No question about it: the coronavirus changed the way we lived and worked throughout the first half of 2020. While hospitals and healthcare centers were working to flatten the COVID-19 curve, NineStar Connect was working to stay ahead of it by providing members with the service they needed to navigate their new normal.
“We upgraded all of our fiber customers to GigE service for three months in order to help them get through the workday and the school year,” said Brian Dowden, director of operations for NineStar Connect.
With social distancing measures in place and public gatherings canceled for weeks on end, Hoosiers turned to their devices for work, education, entertainment, and human connection. Luckily, NineStar offers the fastest and most reliable fiber optic Internet service in the area.
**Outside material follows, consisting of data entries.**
(** The rate-limit body on a public call, and under HTTP 429 on a
    private call: the general error both times. *)
Lemma rate_limit_body_elsewhere :
  fst (_get sample_client (text "/markets/KRW") None
         (sample_world 0 (inr (sample_response 200 (Some rate_limit_body)))))
  = inl (CoinoneAPIError (PStr (text "rate limit")) (PStr (text "4")) None)
  /\ fst (_post_v21 sample_client (text "/v2.1/order") 1%positive
            (sample_world 0
               (inr (sample_response 429 (Some rate_limit_body)))))
     = inl (CoinoneAPIError (PStr (text "rate limit")) (PStr (text "4"))
              (Some 429%Z)).
Proof.
  destruct rate_limit_only_on_private_success as (_ & _ & Hget & Hpost).
  split.
  - refine (Hget sample_client (text "/markets/KRW") None
              (sample_world 0
                 (inr (sample_response 200 (Some rate_limit_body)))) _ _
              (request_sent
                 (snd (_get sample_client (text "/markets/KRW") None
                         (sample_world 0
                            (inr (sample_response 200
                                    (Some rate_limit_body)))))))
              (sample_response 200 (Some rate_limit_body))
              [(text "result", PStr (text "error"));
               (text "error_code", PStr (text "4"));
               (text "error_msg", PStr (text "rate limit"))]
              (surjective_pairing _) _ _ _ _); vm_compute; reflexivity.
  - refine (Hpost sample_client (text "/v2.1/order") 1%positive
              (sample_world 0
                 (inr (sample_response 429 (Some rate_limit_body)))) _ _
              (request_sent
                 (snd (_post_v21 sample_client (text "/v2.1/order")
                         1%positive
                         (sample_world 0
                            (inr (sample_response 429
                                    (Some rate_limit_body)))))))
              (sample_response 429 (Some rate_limit_body))
              [(text "result", PStr (text "error"));
               (text "error_code", PStr (text "4"));
               (text "error_msg", PStr (text "rate limit"))]
              (surjective_pairing _) _ _ _);
      [vm_compute; reflexivity | discriminate | reflexivity].
Defined.

(** ** What [_encode_payload_v21] does to the heap *)

Lemma after_encode_lookup (self : client) (d0 : pydict) (w : world)
  (l : loc) (d : pydict) :
  heap w !! l = Some d -> heap (after_encode self d0 w) !! l = Some d.
Proof.
  intros H. unfold after_encode. cbn [heap].
  rewrite lookup_insert_ne; [assumption|].
  intros E. rewrite <- E, fresh_not_allocated in H. discriminate.
Qed.
(** * Grid-list tile styler: a shallow embedding and its verification

    The development follows [tile-styler.js] (the [TileStyler] family that is
    bundled in [src/app/material/esm2015/core/line/line.js]): the regular
    expression [cssCalcAllowedValue], the base class [TileStyler], its three
    subclasses [FixedTileStyler], [RatioTileStyler] and [FitTileStyler], and
    the helpers [calc] and [normalizeUnits].

    The code is JavaScript, so the first part models the pieces of the
    language runtime the stylers rely on: IEEE 754 binary64 numbers (through
    the Standard Library's [SpecFloat]), [Number::toString], [parseFloat],
    [String.prototype.split], template literals and regular expressions.
    The second part is the embedding of the stylers, the third part gives
    the emitted CSS values a meaning, the fourth part embeds the two other
    helpers of the bundle, [setLines] and [mixinTabIndex], and the last
    parts state and prove the properties. *)

From Stdlib Require Import ZArith Ascii Floats.SpecFloat Lia.
From stdpp Require Import base strings list gmap pretty.

Open Scope Z_scope.

(* ===================================================================== *)
(** * Part 1: the JavaScript runtime *)
(* ===================================================================== *)

Module JS.

(** ** Completion records: a call returns normally or throws *)

Inductive exn : Type :=
| Error (message : string)
| TypeError (message : string).

Inductive completion (A : Type) : Type :=
| Normal (a : A)
| Throw (e : exn).

Arguments Normal {A} a.
Arguments Throw {A} e.

Definition throws {A : Type} (c : completion A) : bool :=
  match c with
  | Normal _ => false
  | Throw _ => true
  end.

(** ** Numbers: IEEE 754 binary64 *)

Definition number : Type := spec_float.

Definition prec : Z := 53.
Definition emax : Z := 1024.

Definition NaN : number := S754_nan.
Definition Infinity : number := S754_infinity false.
Definition pos_zero : number := S754_zero false.

Definition num_add : number -> number -> number := SFadd prec emax.
Definition num_sub : number -> number -> number := SFsub prec emax.
Definition num_mul : number -> number -> number := SFmul prec emax.
Definition num_div : number -> number -> number := SFdiv prec emax.

(** [x === y] on two numbers. *)
Definition strict_eq : number -> number -> bool := SFeqb.

(** The number denoted by an integer literal (rounded to nearest, ties to
    even, when it has more than 53 significant bits). *)
Definition num_of_Z (z : Z) : number := binary_normalize prec emax z 0 false.

(** [x] is [+0] or [-0]. *)
Definition is_zero (x : number) : bool :=
  match x with
  | S754_zero _ => true
  | _ => false
  end.

Definition is_finite (x : number) : bool :=
  match x with
  | S754_zero _ | S754_finite _ _ _ => true
  | S754_infinity _ | S754_nan => false
  end.

Definition is_nan (x : number) : bool :=
  match x with
  | S754_nan => true
  | _ => false
  end.

(** A number proper: not [NaN], and in the canonical binary64 representation
    that the arithmetic produces. *)
Definition well_formed (x : number) : bool :=
  valid_binary prec emax x && negb (is_nan x).

(** A field that has not been assigned yet reads as [undefined];
    [ToNumber(undefined)] is [NaN]. *)
Definition ToNumber (v : option number) : number :=
  match v with
  | Some x => x
  | None => NaN
  end.

(** The number nearest to the decimal [s * 10 ^ q].  The division is the
    correctly rounded binary64 division of the two integers, whatever their
    size. *)
Definition num_of_decimal (s q : Z) : number :=
  match s with
  | Z0 => S754_zero false
  | Zpos p =>
      if 0 <=? q then num_of_Z (s * 10 ^ q)
      else num_div (S754_finite false p 0)
                   (S754_finite false (Z.to_pos (10 ^ (- q))) 0)
  | Zneg p =>
      if 0 <=? q then num_of_Z (s * 10 ^ q)
      else num_div (S754_finite true p 0)
                   (S754_finite false (Z.to_pos (10 ^ (- q))) 0)
  end.

(** ** [Number::toString] (ECMAScript 6.1.6.1.20, radix 10)

    For a finite non-zero [x] the standard asks for integers [n], [k], [s]
    with [10^(k-1) <= s < 10^k], such that [s * 10^(n-k)] rounds to [x] and
    [k] is as small as possible; among several [s] the one nearest to [x] is
    taken.  [shortest] searches [k = 1, 2, ...]; for each [k] only the two
    [k]-digit decimals around [x] can round to [x]. *)

(** [num / den < 10 ^ n], for [den > 0]. *)
Definition lt_pow10 (num den n : Z) : bool :=
  if 0 <=? n then num <? den * 10 ^ n else num * 10 ^ (- n) <? den.

Fixpoint exp_up (fuel : nat) (num den n : Z) : Z :=
  match fuel with
  | O => n
  | S f => if lt_pow10 num den n then n else exp_up f num den (n + 1)
  end.

Fixpoint exp_down (fuel : nat) (num den n : Z) : Z :=
  match fuel with
  | O => n
  | S f => if lt_pow10 num den (n - 1) then exp_down f num den (n - 1) else n
  end.

(** The [n] with [10 ^ (n - 1) <= num / den < 10 ^ n]; binary64 values lie
    between [10 ^ -324] and [10 ^ 309]. *)
Definition decimal_exponent (num den : Z) : Z :=
  if lt_pow10 num den 0 then exp_down 400 num den 0 else exp_up 400 num den 1.

(** The [k]-digit decimal [s * 10 ^ (n0 - k)] that rounds to [x], if any. *)
Definition candidate (x : number) (num den n0 k : Z) : option (Z * Z) :=
  let j := k - n0 in
  let a := if 0 <=? j then num * 10 ^ j else num in
  let b := if 0 <=? j then den else den * 10 ^ (- j) in
  let lo := a / b in
  let hi := lo + 1 in
  let ok_lo := strict_eq (num_of_decimal lo (n0 - k)) x in
  let ok_hi := strict_eq (num_of_decimal hi (n0 - k)) x in
  let prefer_lo :=
    match 2 * (a - lo * b) ?= b with
    | Lt => true
    | Eq => Z.even lo
    | Gt => false
    end in
  match ok_lo, ok_hi with
  | true, true => Some (if prefer_lo then lo else hi, n0 - k)
  | true, false => Some (lo, n0 - k)
  | false, true => Some (hi, n0 - k)
  | false, false => None
  end.

Fixpoint shortest (fuel : nat) (x : number) (num den n0 k : Z) : Z * Z :=
  match fuel with
  | O => (0, 0)
  | S f =>
      match candidate x num den n0 k with
      | Some r => r
      | None => shortest f x num den n0 (k + 1)
      end
  end.

Fixpoint strip_zeros (fuel : nat) (s q : Z) : Z * Z :=
  match fuel with
  | O => (s, q)
  | S f =>
      if (s mod 10 =? 0) && negb (s =? 0)
      then strip_zeros f (s / 10) (q + 1)
      else (s, q)
  end.

(** The shortest decimal [s * 10 ^ q] that reads back as the positive finite
    number with mantissa [m] and exponent [e]; 17 digits always suffice. *)
Definition digits_of (m : positive) (e : Z) : Z * Z :=
  let num := if 0 <=? e then Zpos m * 2 ^ e else Zpos m in
  let den := if 0 <=? e then 1 else 2 ^ (- e) in
  let n0 := decimal_exponent num den in
  let '(s, q) := shortest 17 (S754_finite false m e) num den n0 1 in
  strip_zeros 17 s q.

Fixpoint zeros (n : nat) : string :=
  match n with
  | O => ""
  | S n' => "0" +:+ zeros n'
  end.

(** Steps 6 to 12 of [Number::toString]: plain notation when the decimal
    point position [n] is between -5 and 21, exponent notation otherwise. *)
Definition format_decimal (s q : Z) : string :=
  let ds := pretty s in
  let k := Z.of_nat (String.length ds) in
  let n := q + k in
  if (-5 <=? n) && (n <=? 21) then
    if k <=? n then ds +:+ zeros (Z.to_nat (n - k))
    else if 0 <? n then
      String.substring 0 (Z.to_nat n) ds +:+ "." +:+
      String.substring (Z.to_nat n) (Z.to_nat (k - n)) ds
    else "0." +:+ zeros (Z.to_nat (- n)) +:+ ds
  else
    let e := n - 1 in
    let sign := if 0 <=? e then "+" else "-" in
    if k =? 1 then ds +:+ "e" +:+ sign +:+ pretty (Z.abs e)
    else String.substring 0 1 ds +:+ "." +:+
         String.substring 1 (Z.to_nat (k - 1)) ds +:+
         "e" +:+ sign +:+ pretty (Z.abs e).

Definition Number_toString (x : number) : string :=
  match x with
  | S754_nan => "NaN"
  | S754_zero _ => "0"
  | S754_infinity false => "Infinity"
  | S754_infinity true => "-Infinity"
  | S754_finite sg m e =>
      let '(s, q) := digits_of m e in
      (if sg then "-" else "") +:+ format_decimal s q
  end.

(** ** Template literals: [`${v}`] applies [ToString] to [v] *)

Class Template (A : Type) := ToString : A -> string.

#[global] Instance template_string : Template string := fun s => s.
#[global] Instance template_number : Template number := Number_toString.
#[global] Instance template_undefined {A : Type} `{Template A} :
  Template (option A) :=
  fun v => match v with
           | Some a => ToString a
           | None => "undefined"
           end.

(** ** Characters and decimal literals *)

Definition code (c : ascii) : Z := Z.of_N (N_of_ascii c).

Definition is_digit (c : ascii) : bool := (48 <=? code c) && (code c <=? 57).

Definition is_alpha (c : ascii) : bool :=
  ((65 <=? code c) && (code c <=? 90)) || ((97 <=? code c) && (code c <=? 122)).

(** White space and line terminators of the ASCII range. *)
Definition is_space (c : ascii) : bool :=
  ((9 <=? code c) && (code c <=? 13)) || (code c =? 32).

Definition char_is (a c : ascii) : bool := Ascii.eqb a c.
“I can’t say enough about them,” said NineStar member Brandon Hayes. “Even though everyone was on the same network, the quality of service was fantastic.“
Hayes is a network administrator for the Mt. Vernon Community School Corporation, which uses NineStar’s high speed Internet service at all six of the schools in the district. He lives in Eastern Hancock with his wife and two children and said having a fiber connection, especially during the current crisis, made all the difference in the world as they telecommuted for work and helped their students stay on track.
“We set up a little corner of the house so that we could do our work. The service didn’t break down once and the quality never skipped a beat,” he said. “Of course we were lucky that our children were in the sixth and ninth grades. I imagine it was a lot harder for parents of younger children.”
That was the whole idea. According to Dowden, the average smart home has approximately 42 devices connected to the internet at any given time. This includes: desktop computers, laptops, phones, tablets, security systems, TVs, gaming systems, and more. However, when you have several people at home all trying to access the internet at the same time and on the same bandwidth, it can adversely affect the speed at which they can connect.
“They can still get the information that they need, but at a slower rate,” Dowden said. “By upgrading everyone to GigE for a period of time, we were able to make sure that they could get what they needed when they needed it.”
Luckily, NineStar’s network already has a strong backbone that allowed the co-op to ratchet up the service without any additional difficulty. Dowden says that NineStar is always looking at what people will need three-to-five years down the line so that when unforeseen circumstances occur; they are ready to meet the moment.
“It’s not a reactionary thing,” he said.
Not only did NineStar turn up the profile for everyone in the service area, but they also found ways to help those who did not have internet access. By adding internet extenders to the schools’ connections, it allowed students to connect to their campus network just by sitting in the parking lot.
“We don’t just help out our members, but we look out for the whole community,” Dowden said.
Without question, the pandemic has forever altered the way some people live and work, but to what extent remains to be seen. Hayes said his wife Becky, who works for the Indiana Department of Environmental Management (IDEM) always said she could do her job from home, but never had the opportunity to do so until now. She proved she could still be productive and has since been approved to work from home on a permanent basis.
“I’m really glad for her,” Hayes said.
Dowden says for business owners that have always had a moderate web presence, the pandemic has forced them to look beyond their brick-and-mortar locations in order to serve the needs of their customers.
“What we have seen is a reliance on the web and how the internet is now just as vital as any other utility,” he said. “I think it will have a long-term effect on how businesses are set up and how you capitalize on the impulse shopping that happens when someone is browsing in the store. NineStar is already thinking about what our members will need when we get back to normal, but one thing is certain; we will continue to play a big role in these transitions and we will always strive to stay one step ahead of them.”